A child takes her lunch box from her backpack and brings it to the kitchen.  How can this  be a sacred act?  This question came up in the Parenting Through a Jewish Lens class that I am leading at Shir Tikvah in Winchester.   Why is it sacred you may ask? Isn't it just common courtesy to help out by bringing the lunchbox in, rather than requiring the parent to hunt for it?  This past week we read Jewish texts about having responsibility for others.  One of the texts struck us deeply. Abraham Joshua Heschel said that 'No one is lonely when doing a mitzvah, for a mitzvah is where God and man meet....Such meeting, such presence, we experience in deeds.'  (God in Search of Man)
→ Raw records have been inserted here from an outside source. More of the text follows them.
(** ** The catalog checks *)

Lemma check_consistent_spec {A} (eqb : A -> A -> bool) (name : string)
    (a : list A) (v : A) :
  check_consistent eqb name a = inr v <->
  exists rest, a = v :: rest /\ Forall (fun k => eqb k v = true) a.
Proof.
  unfold check_consistent. destruct a as [|first rest].
  - split; [discriminate|]. intros (r & H & _). discriminate.
  - destruct (forallb (fun k => eqb k first) (first :: rest)) eqn:E.
    + split.
      * intros H. injection H as <-. exists rest. split; [reflexivity|].
        apply List.Forall_forall. rewrite forallb_forall in E. exact E.
      * intros (r & H & _). injection H as -> _. reflexivity.
    + split; [discriminate|]. intros (r & H & Hall). injection H as -> ->.
      rewrite List.Forall_forall, <- forallb_forall in Hall. congruence.
Qed.

(** X23: a catalog column of integers passes the consistency check
    exactly when it is not empty and all its values are the first
    one, which is the result; a column of floats passes exactly when
    moreover that value is not NaN, so a NaN limb-darkening
    coefficient is reported as an inconsistency even in a single row.
    A target with no row in the catalog ends in an [IndexError], not
    in the [ValueError] of the check. *)
Theorem catalog_checks (name : string) :
  (forall (a : list Z) (v : Z),
     check_consistent Z.eqb name a = inr v <->
     a <> [] /\ Forall (fun k => k = v) a) /\
  (forall (u : list (option Qc)) (v : option Qc),
     check_consistent float_eqb name u = inr v <->
     exists q, v = Some q /\ u <> [] /\ Forall (fun k => k = Some q) u) /\
  check_consistent Z.eqb name [] = inl IndexError /\
  check_consistent float_eqb name [] = inl IndexError.
Proof.
  split; [|split; [|split; reflexivity]].
  - intros a v. rewrite check_consistent_spec. split.
    + intros (rest & -> & H). split; [discriminate|].
      eapply List.Forall_impl; [|exact H]. intros k Hk. apply Z.eqb_eq, Hk.
    + intros [Hne H]. destruct a as [|x rest]; [congruence|].
      pose proof (proj1 (List.Forall_cons_iff _ _ _) H) as [-> _].
      exists rest. split; [reflexivity|].
      eapply List.Forall_impl; [|exact H]. intros k ->. apply Z.eqb_refl.
  - intros u v. rewrite check_consistent_spec. split.
    + intros (rest & -> & H).
      pose proof (proj1 (List.Forall_cons_iff _ _ _) H) as [Hv _].
      destruct v as [q|]; [|discriminate]. exists q.
      split; [reflexivity|]. split; [discriminate|].
      eapply List.Forall_impl; [|exact H]. intros k Hk. cbv beta in Hk.
      destruct k as [k|]; [|discriminate]. cbn in Hk.
      apply Qceqb_eq in Hk. congruence.
    + intros (q & -> & Hne & H). destruct u as [|x rest]; [congruence|].
      pose proof (proj1 (List.Forall_cons_iff _ _ _) H) as [-> _].
      exists rest. split; [reflexivity|].
      eapply List.Forall_impl; [|exact H]. intros k ->. cbn.
      apply Qceqb_eq. reflexivity.
Qed.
One of the highest goals for our children is for them to know that when they do things that help others, when they take responsibility to help others, they make real connections with other people, and with a sense of the Divine.   It is the way we meet the soul of another, and the way we reveal the best of ourselves.  It is one way we feel most human in the best sense of the word.  When we help another, connect with another, we meet God, and ourselves.   In another text we read during this session, Emmanuel Levinas took the idea of helping and connecting to others a step further. He suggested that we want to inculcate into our children the automatic desire to make those connections with others.  'To be a decent human being means that I should have an immediate and overwhelming sense of obligation for the other....' According to Levinas, we want our children to know the value of helping another so deeply that their first instinct will be to reach out. 

Neuroscience has discovered that we can change our brain patterns, and create new physical 'grooves' in the brain by behaving in certain ways.  Changed behaviour results in changed thinking. Therefore in our class we discussed a 'take home' assignment that I am trying in my own home. At the end of every day I am asking everyone in the family to recall kindnesses they did for others during the day.  My hope: the more we all notice the kindnesses done by us or to us, the more conscious we will be of the good feelings such actions engender and the more kindnesses we will do.  In effect, I am hoping that by noticing the good, we will all do more of it, and helping others will become more and more natural and instinctive.  

Watch this space to see if it works!